Exercise objective:
Filter the records below down to lines containing "export".

(Saved data entries)
(* ===== verification/BoardEntrySafety.v ===== *)
(** Reading what a person enters never panics: the assertions of the normaliser, the
    descriptions and the schema of a task hold whatever the text. *)

From stdpp Require Import gmap.
From S2P Require Import Prelude BoardText BoardTextFacts BoardSchema BoardDescription BoardTask BoardFacts.

Create HintDb safe.

Lemma or_panic_safe {E A} (o : option A) : is_Some o → @or_panic E A o ≠ Panic.
Proof. by intros [a ->]. Qed.
Lemma assert_that_safe {E} b : b = true → @assert_that E b ≠ Panic.
Proof. by intros ->. Qed.
Lemma collect_safe {E A B} (f : A → res E B) l : (∀ x, x ∈ l → f x ≠ Panic) → collect f l ≠ Panic.
Proof.
  induction l as [|x l IH]; intros Hf; simpl; [done|]. apply rbind_no_panic; [apply Hf; set_solver|intros y _].
  apply rbind_no_panic; [apply IH; intros; apply Hf; set_solver|done].
Qed.

#[export] Hint Resolve or_panic_safe assert_that_safe ensure_no_panic or_err_no_panic map_ok_no_panic map_err_no_panic : safe.

(** A rule is safe when its parts are, and what it branches on does not matter. *)
Ltac safe_step :=
  first
    [ done
    | solve [auto 4 with safe nocore]
    | simple apply ensure_no_panic
    | simple apply or_err_no_panic
    | simple apply map_err_no_panic
    | simple apply map_ok_no_panic
    | simple apply rbind_no_panic; [|intros ? ?]
    | simple apply each_no_panic; intros ? ? ?
    | progress cbv beta iota zeta
    | case_match ].
Ltac safe := repeat safe_step.

(** * Text and descriptions *)

Section descriptions.
Context `{Shapes}.

Lemma text_safe {E} t : @or_panic E _ (board_text.text_ is_alphanumeric t) ≠ Panic.
Proof. apply or_panic_safe. destruct (text_total is_alphanumeric t) as (normal & -> & _). by eexists. Qed.
Hint Resolve text_safe : safe.

Lemma entered_text_safe field t : entered_text field t ≠ Panic.
Proof. unfold entered_text. safe. Qed.

(** ** The elementary checks *)

Lemma no_index_safe {A} field (p : A → bool) l : no_index field p l ≠ Panic.
Proof. unfold no_index. by destruct (position p l). Qed.
Lemma line_safe field t max : line field t max ≠ Panic.
Proof. apply ensure_no_panic. Qed.
Lemma lines_safe field entries max : lines field entries max ≠ Panic.
Proof. unfold lines. apply rbind_no_panic; [apply ensure_no_panic|intros _ _]. apply each_no_panic. intros. apply line_safe. Qed.
Lemma markdown_safe field t max : markdown field t max ≠ Panic.
Proof. apply ensure_no_panic. Qed.
Lemma distinct_safe {A} `{EqDecision A} field (l : list A) max : distinct field l max ≠ Panic.
Proof. apply ensure_no_panic. Qed.
Lemma Identity_validate_safe field who : Identity_validate field who ≠ Panic.
Proof.
  unfold Identity_validate. apply rbind_no_panic; [apply line_safe|intros]. safe.
Qed.
Lemma entered_line_safe field t : entered_line field t ≠ Panic.
Proof. apply ensure_no_panic. Qed.

End descriptions.

#[export] Hint Resolve text_safe entered_text_safe no_index_safe line_safe lines_safe markdown_safe distinct_safe Identity_validate_safe entered_line_safe : safe.

Section sections.
Context `{Shapes}.

(** ** Reading the sections *)

(** The bodies read so far: each of the shape of its section, every required section
    passed among them. *)
Record reading (next : nat) (bodies : list (option text)) : Prop := {
  rg_length : length bodies = 4;
  rg_shaped : ∀ k body rule, bodies !! k = Some (Some body) → PARTS !! k = Some rule → shaped_lines rule body = Ok tt;
  rg_required : ∀ k rule, k < next → PARTS !! k = Some rule → pr_required rule = true → is_Some (mjoin (bodies !! k));
}.

Lemma read_block_Ok next block k body :
  read_block next block = Ok (k, body) →
  next ≤ k ∧ (∃ rule, PARTS !! k = Some rule ∧ shaped_lines rule body = Ok tt)
  ∧ ∀ j rule, next ≤ j < k → PARTS !! j = Some rule → pr_required rule = false.
Proof.
  unfold read_block. intros Hr. destruct (default _ _) as [head rest].
  case_match eqn:Hfound; [|done]. rename n into offset.
  destruct (List.find pr_required (take offset (drop next PARTS))) eqn:Hreq; [done|].
  destruct (drop next PARTS !! offset) as [rule|] eqn:Hrule; [|done]. inv_ok.
  simplify_eq. rewrite lookup_drop in Hrule. split_and!; [lia|eauto|].
  intros j rule' Hj Hj'. pose proof (List.find_none _ _ Hreq rule') as Hn. apply Hn.
  rewrite <- list_elem_of_In. apply list_elem_of_lookup. exists (j - next). rewrite lookup_take_lt by lia.
  rewrite lookup_drop. by replace (next + (j - next)) with j by lia.
Qed.

Lemma read_block_safe next block : read_block next block ≠ Panic.
Proof.
  unfold read_block. destruct (default _ _) as [head rest]. case_match eqn:Hfound; [|done].
  case_match; [done|]. case_match eqn:Hrule.
  - safe. unfold shaped_lines. safe.
  - exfalso. apply bind_Some in Hfound as (name & _ & Hp). apply position_Some in Hp as [(rule & Hr & _) _].
    by rewrite Hr in Hrule.
Qed.

Lemma read_blocks_reading blocks : ∀ next bodies next' bodies',
  reading next bodies → read_blocks next bodies blocks = Ok (next', bodies') → reading next' bodies'.
Proof.
  induction blocks as [|block blocks IH]; intros next bodies next' bodies' Hr Hb; simpl in Hb; [by inv_ok; simplify_eq|].
  apply rbind_Ok in Hb as ([k body] & Hk & Hb). apply read_block_Ok in Hk as (Hle & (rule & Hrule & Hs) & Hskip).
  simpl in Hb. eapply IH; [|exact Hb]. destruct Hr as [Hl Hsh Hreq].
  assert (k < 4) as Hk4 by (apply lookup_lt_Some in Hrule; done).
  split; [by rewrite length_insert| |].
  - intros j b rule' Hj Hj'. destruct (decide (j = k)) as [->|Hn].
    + rewrite list_lookup_insert_eq in Hj by lia. congruence.
    + rewrite list_lookup_insert_ne in Hj by done. by eapply Hsh.
  - intros j rule' Hj Hj' Hq. destruct (decide (j = k)) as [->|Hn].
    + rewrite list_lookup_insert_eq by lia. by eexists.
    + rewrite list_lookup_insert_ne by done. destruct (decide (j < next)); [by eapply Hreq|].
      rewrite (Hskip j rule') in Hq; [done|lia|done].
Qed.

Lemma read_blocks_safe blocks : ∀ next bodies, read_blocks next bodies blocks ≠ Panic.
Proof.
  induction blocks as [|block blocks IH]; intros next bodies; simpl; [done|].
  apply rbind_no_panic; [apply read_block_safe|intros; apply IH].
Qed.

Lemma read_items_safe rule body prefixes :
  shaped_lines rule body = Ok tt →
  (∀ l, misshapen (pr_shape rule) l = false → is_Some (item l prefixes)) → read_items (Some body) prefixes ≠ Panic.
Proof.
  intros Hs Hi. simpl. apply collect_safe. intros l Hl. apply or_panic_safe, Hi.
  unfold shaped_lines in Hs. destruct (position _ _) eqn:Hp; [by case_match|]. by apply (position_None _ _ Hp).
Qed.

Lemma take_exceptions_safe blocks : ∀ exceptions base, take_exceptions exceptions base blocks ≠ Panic.
Proof.
  induction blocks as [|block blocks IH]; intros exceptions base; cbn [take_exceptions]; [done|].
  destruct (strip_prefix _ block); [|apply IH]. destruct (_ && _); [apply IH|done].
Qed.

Lemma description_set_outcome_safe d index exception : description_set_outcome d index exception ≠ Panic.
Proof.
  unfold description_set_outcome. safe.
Qed.
Hint Resolve description_set_outcome_safe : safe.

Lemma Timestamp_parse_safe t : Timestamp_parse t ≠ Panic.
Proof. unfold Timestamp_parse. destruct (_ && _); [apply or_err_no_panic|done]. Qed.
Hint Resolve Timestamp_parse_safe : safe.

Lemma apply_exception_row_safe d previous cells : apply_exception_row d previous cells ≠ Panic.
Proof.
  unfold apply_exception_row. destruct cells as [|index [|reason [|by_ [|at_ []]]]]; try done.
  apply rbind_no_panic; [apply or_err_no_panic|intros i _]. destruct (_ && _); [|done].
  apply rbind_no_panic; [apply or_err_no_panic|intros [name email] _].
  apply rbind_no_panic; [apply Timestamp_parse_safe|intros when _].
  apply rbind_no_panic; [apply description_set_outcome_safe|done].
Qed.

Lemma apply_rows_safe rows : ∀ d previous, apply_rows_from d previous rows ≠ Panic.
Proof.
  induction rows as [|cells rows IH]; intros d previous; simpl; [done|].
  apply rbind_no_panic; [apply apply_exception_row_safe|intros; apply IH].
Qed.

Lemma read_exceptions_safe d table : read_exceptions d table ≠ Panic.
Proof.
  unfold read_exceptions. apply rbind_no_panic; [apply or_err_no_panic|intros rows _].
  apply rbind_no_panic; [apply collect_safe; intros; apply or_err_no_panic|intros rows' _]. apply apply_rows_safe.
Qed.

Lemma sectioned_safe t : sectioned t ≠ Panic.
Proof.
  unfold sectioned. apply rbind_no_panic; [|intros [table base] _].
  { apply take_exceptions_safe. }
  apply rbind_no_panic; [apply read_blocks_safe|intros [next bodies] Hb].
  apply read_blocks_reading in Hb as [Hl Hsh Hreq].
  2: { split; [done| |lia]. intros k body rule Hk. destruct k as [|[|[|[|k]]]]; simpl in Hk; discriminate Hk. }
  simpl. case_match eqn:Hfind; [done|].
  assert (∀ k rule, PARTS !! k = Some rule → pr_required rule = true → is_Some (mjoin (bodies !! k))) as Hall.
  { intros k rule Hk Hq. destruct (decide (k < next)); [by eapply Hreq|].
    pose proof (List.find_none _ _ Hfind rule) as Hn. rewrite Hn in Hq; [done|].
    rewrite <- list_elem_of_In. apply list_elem_of_lookup. exists (k - next). rewrite lookup_drop.
    by replace (next + (k - next)) with k by lia. }
  apply rbind_no_panic; [by apply or_panic_safe, (Hall 0 PART_GOAL)|intros goal _].
  apply rbind_no_panic.
  { destruct (Hall 2 PART_DONE_WHEN eq_refl eq_refl) as [body Hbody]. simpl in Hbody. rewrite Hbody.
    apply (read_items_safe PART_DONE_WHEN).
    - apply (Hsh 2); [|done]. destruct (bodies !! 2); [|done]. simpl in Hbody. congruence.
    - intros l Hm. simpl in Hm. apply bool_decide_eq_false in Hm. by apply not_eq_None_Some. }
  intros outcomes _. apply rbind_no_panic.
  { destruct (mjoin (bodies !! 3)) as [body|] eqn:Hbody; [|done]. apply (read_items_safe PART_LINKS).
    - apply (Hsh 3); [|done]. destruct (bodies !! 3); [|done]. simpl in Hbody. congruence.
    - intros l Hm. change (match item l [ITEM] with Some (_, t) => negb (LINK t) | None => true end = false) in Hm.
      destruct (item l [ITEM]); [by eexists|done]. }
  intros links _. apply rbind_no_panic; [|intros d _; apply rbind_no_panic; [apply ensure_no_panic|done]].
  destruct table; [apply read_exceptions_safe|done].
Qed.

Lemma Description_read_safe t : Description_read t ≠ Panic.
Proof. unfold Description_read. pose proof (sectioned_safe t). by destruct (sectioned t). Qed.

Lemma Description_entered_safe t : Description_entered t ≠ Panic.
Proof.
  unfold Description_entered. apply rbind_no_panic; [apply entered_text_safe|intros _ _].
  case_decide; [done|]. apply rbind_no_panic; [apply sectioned_safe|intros d _].
  apply rbind_no_panic; [apply ensure_no_panic|intros _ _]. apply rbind_no_panic; [|done].
  unfold within_rules. apply rbind_no_panic; [apply ensure_no_panic|intros _ _].
  apply rbind_no_panic; [apply ensure_no_panic|intros _ _]. apply ensure_no_panic.
Qed.

Lemma Entry_title_safe e field title : Entry_title e field title ≠ Panic.
Proof.
  destruct e; simpl; [|apply ensure_no_panic]. unfold entered_title, entered_line.
  apply rbind_no_panic; [apply ensure_no_panic|intros _ _; apply ensure_no_panic].
Qed.

Lemma Entry_description_safe e t : Entry_description e t ≠ Panic.
Proof. destruct e; simpl; [apply map_ok_no_panic, Description_entered_safe|apply entered_text_safe]. Qed.

(** * Tasks *)

Lemma Claim_validate_safe field c : Claim_validate field c ≠ Panic.
Proof.
  unfold Claim_validate. apply rbind_no_panic; [apply Identity_validate_safe|intros _ _].
  apply rbind_no_panic; [|intros; apply ensure_no_panic]. apply map_err_no_panic. unfold plus_seconds. by case_match.
Qed.

Lemma validate_task_safe t : validate_task t ≠ Panic.
Proof.
  assert (validate_description t ≠ Panic ∧ validate_claim t ≠ Panic ∧ validate_closure t ≠ Panic ∧ reason_holds t ≠ Panic)
    as (Hd & Hc & Hcl & Hr).
  { split_and!.
    - unfold validate_description. apply rbind_no_panic; [apply markdown_safe|intros _ _].
      apply rbind_no_panic; [apply Description_read_safe|]. intros. safe.
    - unfold validate_claim. destruct (ta_claim t); [|apply ensure_no_panic]. destruct (may_hold_claim _); [|done].
      apply rbind_no_panic; [apply Claim_validate_safe|intros; apply ensure_no_panic].
    - unfold validate_closure, resolution_holds. repeat (apply rbind_no_panic; [|intros _ _]);
        first [apply no_index_safe|apply distinct_safe|apply ensure_no_panic].
    - unfold reason_holds. apply rbind_no_panic; [destruct (ta_reason t); [apply line_safe|done]|intros _ _].
      repeat case_match; done. }
  unfold validate_task.
  repeat first [exact Hd|exact Hc|exact Hcl|exact Hr|apply no_index_safe|apply distinct_safe|apply line_safe
    |apply ensure_no_panic|apply rbind_no_panic; [|intros _ _]].
Qed.

(** What the schema admits in sections reads in sections. *)
Lemma task_ok_reads t : task_ok t → ta_description_form t = FormSectioned → ∃ d, Description_read (ta_description t) = Ok (Some d).
Proof.
  unfold task_ok, validate_task, validate_description. intros Ht Hf. inv_ok. rewrite Hf in *.
  match goal with H : Description_read _ = Ok ?r |- _ => destruct r; [by eexists|done] end.
Qed.

Lemma Task_new_safe t : Task_new t ≠ Panic.
Proof.
  unfold Task_new. apply rbind_no_panic; [apply validate_task_safe|intros [] Hv].
  destruct (has_settled_outcomes t) eqn:Hs; [|done].
  apply andb_true_iff in Hs as [Hf%bool_decide_eq_true _]. destruct (task_ok_reads t Hv Hf) as [d ->]. simpl.
  apply rbind_no_panic; [apply validate_task_safe|done].
Qed.

Lemma Task_entered_safe fields entry : Task_entered fields entry ≠ Panic.
Proof.
  unfold Task_entered. apply rbind_no_panic; [apply Task_new_safe|intros t _].
  apply rbind_no_panic; [apply Entry_title_safe|intros _ _].
  apply rbind_no_panic; [apply Entry_description_safe|intros _ _]. apply Task_new_safe.
Qed.

Lemma task_set_outcome_safe t index reason by_ at_ : task_ok t → task_set_outcome t index reason by_ at_ ≠ Panic.
Proof.
  intros Ht. unfold task_set_outcome. destruct (ta_status t); try done.
  destruct (ta_description_form t) eqn:Hf; [done|]. destruct (task_ok_reads t Ht Hf) as [d ->]. simpl.
  apply rbind_no_panic; [apply map_err_no_panic, description_set_outcome_safe|intros next _].
  case_match; [done|]. case_decide; [done|]. apply map_err_no_panic, Task_new_safe.
Qed.

End sections.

Your solution:
#[export] Hint Resolve or_panic_safe assert_that_safe ensure_no_panic or_err_no_panic map_ok_no_panic map_err_no_panic : safe.
#[export] Hint Resolve text_safe entered_text_safe no_index_safe line_safe lines_safe markdown_safe distinct_safe Identity_validate_safe entered_line_safe : safe.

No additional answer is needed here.